Eshpurta was located at the confluence of Trifin Creek and the River Rimril where they merged to later join the Amstel River, which eventually flowed into Lake Esmel in the heart of Amn.[note 2] Eshpurta was south of the Snakewood, south and west of the Troll Mountains, north of Trollford, and far to the east of Keczulla along the Eshpurta Road.[8]


This fortified city had a strong military tradition and was governed by a council of six, called the Shield Council, whose members were the leaders of the local merchant families and clans. The unelected "advisor" of the Shield Council was General Labak Craumerdaun who held the position mainly by force of personality. The fact he also had troops garrisoned in the city certainly didn't hurt his standing, and the council members usually listened to his advice and even curried his favor.[5][6] The Shield Council members in early 1370 DR[9] were:[10]

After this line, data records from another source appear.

(* ===== verification/Deployment.v ===== *)
(** * Which storage a process may use ([deployment.py])

    An installation that runs in Docker reserves its storage by a [config.toml]
    that says so.  A process started outside must not use storage that
    overlaps it, whichever configuration it was given.

    A resolved path is the list of its components.  The file system is a
    parameter: [realpath] follows links and removes [..], [reservation] is
    what [config.toml] of a directory holds, if there is one. *)

From stdpp Require Import prelude strings list gmap sorting.
From Stdlib Require Import ZArith Lia.
From S2P Require Import Prelude PyDict PyBytes PyValue Config.

Module Deployment.
Import Config.

Abbreviation path := (list string).

(** ** Paths *)

(** The components between slashes, without empty ones and [.]. *)
Fixpoint components (current l : bytes) : list string :=
  match l with
  | [] => [bytes_str current]
  | b :: rest => if is_char "/" b then bytes_str current :: components [] rest else components (current ++ [b]) rest
  end.
Record PurePath := { absolute : bool; parts : path }.
#[export] Instance pure_path_eq_dec : EqDecision PurePath.
Proof. solve_decision. Defined.
Definition parse_path (text : string) : PurePath :=
  {| absolute := match str_bytes text with b :: _ => is_char "/" b | [] => false end;
     parts := filter (fun c => c ≠ "" /\ c ≠ ".") (components [] (str_bytes text)) |}.

(** [root / value] *)
Definition join (root : path) (p : PurePath) : path := if absolute p then parts p else root ++ parts p.

(** [p.parents]: the proper prefixes, the longest first. *)
Fixpoint inits (p : path) : list path := match p with [] => [] | c :: rest => [] :: map (cons c) (inits rest) end.
Definition parents (p : path) : list path := reverse (inits p).

(** The order of paths. *)
Fixpoint path_le (a b : path) : bool :=
  match a, b with
  | [], _ => true
  | _ :: _, [] => false
  | x :: a', y :: b' => if bool_decide (x = y) then path_le a' b' else bool_decide (String.le x y)
  end.

(** [a == b or a in b.parents or b in a.parents] *)
Definition overlaps (a b : path) : bool := bool_decide (a = b) || bool_decide (a ∈ parents b) || bool_decide (b ∈ parents a).

Class FileSystem := {
  realpath : path -> path;
  reservation : path -> option (res pyval);
  cwd : path;
  is_container : bool
}.

Section deployment.
Context `{FileSystem}.

Definition fields : list string := ["data_dir"; "database_path"; "identity_path"; "rns_config_dir"].
Definition path_field (config : odict string fval) (field : string) : string := match od_get field config with Some (FPath p) => p | _ => "" end.
Definition resolved (config : odict string fval) (field : string) : path := realpath (join cwd (parse_path (path_field config field))).

(** A configuration file that reserves its storage: its section. *)
Definition docker_section (document : pyval) : option (odict string pyval) :=
  match document with
  | VDict d =>
    match default (VDict d) (od_get "backend" d) with
    | VDict section => if eq_str (dget "production_deployment" section) "docker" then Some section else None
    | _ => None
    end
  | _ => None
  end.

(** [(root / section.get(field, default)).resolve()] *)
Definition protected_path (root : path) (section : odict string pyval) (field : string) : res path :=
  match od_get field section with
  | None => Ok (realpath (join root (parse_path (path_field DEFAULTS field))))
  | Some (VStr p) => Ok (realpath (join root (parse_path p)))
  | Some _ => Raise (TypeError "unsupported operand type(s) for /")
  end.
Fixpoint protected_paths (root : path) (section : odict string pyval) (fs : list string) : res (list path) :=
  match fs with
  | [] => Ok []
  | f :: rest => let? p := protected_path root section f in let? ps := protected_paths root section rest in Ok (p :: ps)
  end.

(** One turn of the loop over the directories. *)
Definition check_root (selected : list path) (root : path) : res unit :=
  match reservation root with
  | None => Ok tt
  | Some loaded =>
    let? document := loaded in
    match docker_section document with
    | None => Ok tt
    | Some section =>
      let? protected := protected_paths root section fields in
      if existsb (fun a => existsb (overlaps a) protected) selected
      then Raise (ValueError "Local storage overlaps the Docker installation") else Ok tt
    end
  end.
Fixpoint check_roots (selected roots : list path) : res unit :=
  match roots with
  | [] => Ok tt
  | root :: rest => let? _ := check_root selected root in check_roots selected rest
  end.

(** The directories whose reservations count. *)
Definition roots_of (selected : list path) : list path := remove_dups (cwd :: parents cwd ++ concat (map parents selected)).

(** [_require_separate_local_storage] *)
Definition _require_separate_local_storage (config : odict string fval) (backup_only : bool) : res unit :=
  let selected := map (resolved config) (if backup_only then ["database_path"] else fields) in
  check_roots selected (merge_sort path_le (roots_of selected)).

(** [config.production_deployment == "docker"] *)
Definition is_docker (config : odict string fval) : bool :=
  match od_get "production_deployment" config with Some (FStr m) => bool_decide (m = "docker") | _ => false end.

(** [require_deployment] *)
Definition require_deployment (config : odict string fval) (local_launcher backup_only : bool) : res unit :=
  if negb (is_docker config)
  then _require_separate_local_storage config backup_only
  else if local_launcher || negb is_container then Raise (ValueError "This configuration uses Docker production storage.")
  else if negb (bool_decide (parse_path (path_field config "database_path") = parse_path "/data/backend/backend.sqlite3"))
          || negb (bool_decide (parse_path (path_field config "identity_path") = parse_path "/data/backend/identity"))
  then Raise (ValueError "Docker production requires the configured Compose storage mounts")
  else Ok tt.

(** ** Separation *)

Lemma elem_inits (a b : path) : a ∈ inits b <-> exists c rest, b = a ++ c :: rest.
Proof.
  revert a. induction b as [|x b IH]; intros a; cbn [inits].
  - split; [by intros ?%elem_of_nil|]. intros (c & rest & E). by destruct a.
  - rewrite elem_of_cons, list_elem_of_fmap. split.
    + intros [->|(a' & -> & Ha)]; [by exists x, b|]. apply IH in Ha as (c & rest & ->). by exists c, rest.
    + intros (c & rest & E). destruct a as [|y a]; [by left|]. right. injection E as <- E. exists a. split; [done|]. apply IH. eauto.
Qed.

Lemma overlaps_spec a b : overlaps a b = true <-> exists p, a `prefix_of` p /\ b `prefix_of` p.
Proof.
  unfold overlaps, parents. rewrite !orb_true_iff, !bool_decide_eq_true, !elem_of_reverse, !elem_inits. split.
  - intros [[->|(c & rest & ->)]|(c & rest & ->)]; [by exists b|eexists; split; [by eexists|done]|eexists; split; [done|by eexists]].
  - intros (p & Ha & Hb). destruct (prefix_weak_total a b p Ha Hb) as [[k E]|[k E]]; destruct k as [|c rest]; subst; rewrite ?app_nil_r; eauto.
Qed.

Lemma is_docker_spec config : is_docker config = true <-> od_get "production_deployment" config = Some (FStr "docker").
Proof.
  unfold is_docker. destruct (od_get _ config) as [[]|]; try by split. rewrite bool_decide_eq_true. split; [by intros ->|by intros [= ->]].
Qed.

Lemma check_roots_ok selected roots : check_roots selected roots = Ok tt <-> Forall (fun root => check_root selected root = Ok tt) roots.
Proof.
  induction roots as [|root roots IH]; [by split|]. cbn [check_roots]. rewrite Forall_cons, <- IH. unfold rbind.
  destruct (check_root selected root) as [[]|e]; naive_solver.
Qed.

Lemma protected_paths_elem root section fs ps : protected_paths root section fs = Ok ps ->
  forall f, f ∈ fs -> exists p, protected_path root section f = Ok p /\ p ∈ ps.
Proof.
  revert ps. induction fs as [|g fs IH]; intros ps E f Hf; [by apply elem_of_nil in Hf|]. cbn [protected_paths] in E.
  destruct (protected_path root section g) as [p|] eqn:Ep; [|done]. cbn in E. destruct (protected_paths root section fs) as [ps'|]; [|done].
  injection E as <-. apply elem_of_cons in Hf as [->|Hf]; [exists p; split; [done|by left]|].
  destruct (IH ps' eq_refl f Hf) as (q & Hq & Hin). exists q. split; [done|by right].
Qed.

Lemma check_root_ok selected root document section : check_root selected root = Ok tt -> reservation root = Some (Ok document) ->
  docker_section document = Some section -> forall a f, a ∈ selected -> f ∈ fields -> exists b, protected_path root section f = Ok b /\ overlaps a b = false.
Proof.
  unfold check_root. intros E Hr Hd a f Ha Hf. rewrite Hr in E. cbn [rbind] in E. rewrite Hd in E. destruct (protected_paths root section fields) as [ps|] eqn:Ep; [|done]. cbn [rbind] in E.
  destruct (existsb _ selected) eqn:Eo; [done|]. destruct (protected_paths_elem _ _ _ _ Ep f Hf) as (b & Hb & Hin). exists b. split; [done|].
  destruct (overlaps a b) eqn:Eab; [|done]. exfalso. apply not_true_iff_false in Eo. apply Eo. apply existsb_exists. exists a.
  split; [by apply list_elem_of_In|]. apply existsb_exists. exists b. split; [by apply list_elem_of_In|done].
Qed.

End deployment.

(** An installation under ["/srv/app"], and a development tree beside it. *)
Module Demo.
Definition installed : pyval := VDict [("backend", VDict [("production_deployment", VStr "docker")])].
#[local] Instance disk : FileSystem := {|
  realpath p := p;
  reservation p := if bool_decide (p = ["srv"; "app"]) then Some (Ok installed) else None;
  cwd := ["srv"; "app"; "dev"];
  is_container := false
|}.

Example default_paths_separate : require_deployment DEFAULTS false false = Ok tt.
Proof. vm_compute. reflexivity. Qed.
Example reserved_database_refused :
  is_ok (require_deployment (od_set "database_path" (FPath "/srv/app/data/backend/copy.sqlite3") DEFAULTS) false true) = false.
Proof. vm_compute. reflexivity. Qed.

End Demo.
End Deployment.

Eshpurta was known as the "Shield City" because it had more troops stationed there than anywhere else in Amn. The business of the city largely revolved around the military with hundreds of blacksmiths, weaponsmiths, armorers, leatherworkers, stablekeepers, etc. which occupied the northern and western quadrants of the city. Large mining operations pulled iron and nickel out of the Troll Mountains to feed the smelters and ultimately produce the trappings of martial might. The eastern portion of the city was almost exclusively dedicated to the mining and related industries.[7] The chief exports of Eshpurta were arms, armor, military equipment and training, mercenaries, and iron ore.[5] Less lucrative but important for civic pride, the southern ward of the city was home to sculptors, artisans, and musicians.[7]



Eshpurta city layout

The city was naturally defended by creeks or rivers on three sides, as well as walls fortified with towers around the entire city proper. Three large gates connected the city to the major roads and the countryside. The southwest gate led to a crossing of the swiftly rushing[7] Trifin creek and the Eshpurta Road that ran westward to Keczulla. Just up from this road was the Golden Fortress, overlooking the confluence of the creek and the river. The gate in the south-southeast opened on a crossing of the River Rimril and connected to the South Road to Trollford. The north gate led to the settled countryside and eventually the Snakewood.[5][8]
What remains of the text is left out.